Karadzic practised alternative medicine as he eluded police in Belgrade
Former Bosnian Serb leader Radovan Karadzic practised alternative medicine and wrote articles for a lifestyle magazine under a pseudonym while eluding police in Belgrade, officials said Tuesday.
Karadzic, 63, was arrested Monday after eluding officials for more than a decade and stands accused of masterminding Europe's worst massacre since the Second World War, the killing in 1995 of 8,000 Muslim men and boys in Srebrenica.
Also on Tuesday, a judge in Belgrade ordered the wartime Bosnian Serb leader to be transferred to the United Nations war crimes tribunal in The Hague to face trial.
Karadzic is accused of genocide, war crimes, crimes against humanity and other atrocities relating to the 1995 massacre and other acts against Muslim, Croat and other non-Serb civilians in Bosnia and Herzegovina during the 1992-95 war.
Karadzic has three days to appeal the ruling, and his lawyer, Sveta Vujacic, said he will launch the process to fight extradition on the last day, Friday, to thwart authorities' wishes for his immediate transfer.
Practised alternative medicine, wrote for magazine
Karadzic went by the false name of Dragan Dabic and worked at a private alternative medicine clinic, government official Rasim Ljajic said.
"His false identity was very convincing," war crimes prosecutor Vladimir Vukcevic said. "Even his landlords were unaware of his identity."
The editor in chief of Belgrade's Healthy Life magazine, Goran Kojic, said he was shocked when he saw the photo of Karadzic on TV and recognized him as a regular contributor to the publication.
"It never even occurred to me that this man with a long white beard and hair was Karadzic," Kojic said.
The undated photograph released by the magazine of Karadzic showed him with longer white hair than his usual coiffed hairdo and a thick white beard concealing most of his face.
Found during search for other suspect
Serbian security officials found Karadzic when looking for another top war crimes suspect facing genocide charges, Bosnian Serb wartime commander general Ratko Mladic, said Ljajic. Karadzic's movements and details about his arrest will be kept secret until Mladic's capture, officials said.
Observers said officials have been aware of Karadzic's location, but there's been a lack of political will to arrest him.
"It didn't take long to find him. It didn't take 13 years to find him since the indictment. It took 13 years to galvanize the authorities to actually arrest him," said retired Canadian general Lewis MacKenzie.
Paul Heinbecker, who served as Canada's ambassador to the United Nations, said the newly elected pro-European government is keen on membership in the European Union, and a new head of intelligence helped lead to Karadzic's arrest.
'Finally,' French minister says
European Union foreign ministers meeting in Brussels said the arrest sets Serbia firmly on the path toward EU membership.
"It took a change in government for him to be arrested, to find the political will to go after him," said Heinbecker.
The EU has made it clear it would proceed with membership only when Karadzic and his military commander Mladic were arrested.
"We have waited for this for 13 years. Finally. Finally," said French Foreign Minister Bernard Kouchner in Brussels. "This is a very good thing for the rapprochement of Serbia with the European Union."
The war crimes tribunal has described the mass killings as "scenes from hell, written on the darkest pages of human history."
Speedy trial unlikely
It is unlikely there will be a speedy trial for the complex case, which encompasses atrocities throughout the 1992-1995 Bosnian war.
"Karadzic is the second most important defendant that we have had. It will not be a quick trial, but I believe it can be held as soon as possible — possibly within a few years," tribunal judge Frederik Harhoff of Denmark told Danish TV2 News.

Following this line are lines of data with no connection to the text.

(** `except (TypeError, ValueError): return False` around a conversion. *)
Definition or_false (m : res pyexn bool) : res pyexn bool :=
  match m with
  | Raise (TypeError _) | Raise (ValueError _) => Ret false
  | _ => m
  end.

Definition iat_not_in_future (claims : claims_t) (now : Z) : res pyexn bool :=
  match j_get "iat" claims with
  | JNull => Ret true
  | iat =>
      or_false (let! iat_ts := py_float iat in
                Ret (num_le iat_ts (seconds (now + IAT_MAX_FUTURE_SKEW_SECONDS * second))))
  end.

Definition exp_valid (claims : claims_t) (now : Z) : res pyexn bool :=
  match j_get "exp" claims with
  | JNull => Ret false
  | exp => or_false (let! exp_ts := py_float exp in Ret (num_lt (seconds now) exp_ts))
  end.

Definition jti_present (claims : claims_t) : bool :=
  match j_get "jti" claims with JStr s => PyStr.nonblank s | _ => false end.

(** [expected_audience]: the list, or the one string, as a list. *)
Definition audience_matches_expected (claims : claims_t) (expected_audience : list string) : bool :=
  match j_get "aud" claims with
  | JStr aud => str_in aud expected_audience
  | JList l => existsb (λ a, str_in a expected_audience) (omap as_str l)
  | _ => false
  end.

Definition validate_standard_claims (claims : claims_t) (now : Z)
    (expected_audience : option (list string)) : res pyexn (option string) :=
  let! exp_ok := exp_valid claims now in
  if negb exp_ok then Ret (Some "token expired or missing exp"%string)
  else
    let! iat_ok := iat_not_in_future claims now in
    if negb iat_ok then Ret (Some "invalid iat (too far in the future)"%string)
    else if negb (jti_present claims) then Ret (Some "missing jti"%string)
    else
      match expected_audience with
      | Some expected =>
          if negb (audience_matches_expected claims expected) then Ret (Some "audience mismatch"%string)
          else Ret None
      | None => Ret None
      end.

End Claims.

(** ** Agent session checks *)
Definition unusable_agent_error (agent : AgentSession) : option string :=
  if bool_decide (a_status agent ∈ [StRevoked; StExpired; StPending; StRejected])
  then Some ("agent session not usable: " ++ session_status_str (a_status agent))%string
  else None.

Definition expired_agent_error (now : Z) (agent : AgentSession) : option string :=
  match check_agent_expiry now agent with
  | ExRevoked => Some "agent_revoked"%string
  | ExExpired => Some "agent_expired"%string
  | ExActive => None
  end.

Definition agent_public_key_changed `{PyRuntime} (current verified : AgentSession) : res pyexn bool :=
  let! a := jwk_thumbprint_sha256 (a_public_key current) in
  let! b := jwk_thumbprint_sha256 (a_public_key verified) in
  Ret (negb (String.eqb a b)).

(** ** Verification *)
Section Verify.
  Context `{PyRuntime, Jose} {C : Type} `{JtiGuard C}.

(** The stores a verification reads and writes; [w_cache] is the optional
    replay guard. *)
Record world : Type := mkWorld {
  w_hosts : InMemoryHostStore.t;
  w_agents : gmap string AgentSession;
  w_cache : option C
}.

Definition with_agents (a : gmap string AgentSession) (w : world) : world :=
  mkWorld (w_hosts w) a (w_cache w).
Definition with_cache (c : C) (w : world) : world := mkWorld (w_hosts w) (w_agents w) (Some c).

An estimated 10,000 people died during the siege of Sarajevo between 1992 and February 1996, when Bosnian Serb troops were starving, sniping and bombarding the city centre.
The worst massacre happened in Srebrenica in 1995, when Serb troops led by Mladic overran a UN-protected enclave sheltering Bosnian Muslims. Mladic's troops rounded up the entire population and took the men away for execution.
By the war's end in late 1995, an estimated 250,000 people had died and another 1.8 million had been driven from their homes.
The international tribunal indicted Karadzic on genocide charges in 1995. The psychiatrist turned hardline Serbian nationalist occasionally appeared in public before going into hiding three years later.
Through the years, his hideouts reportedly included monasteries and mountain caves in remote eastern Bosnia.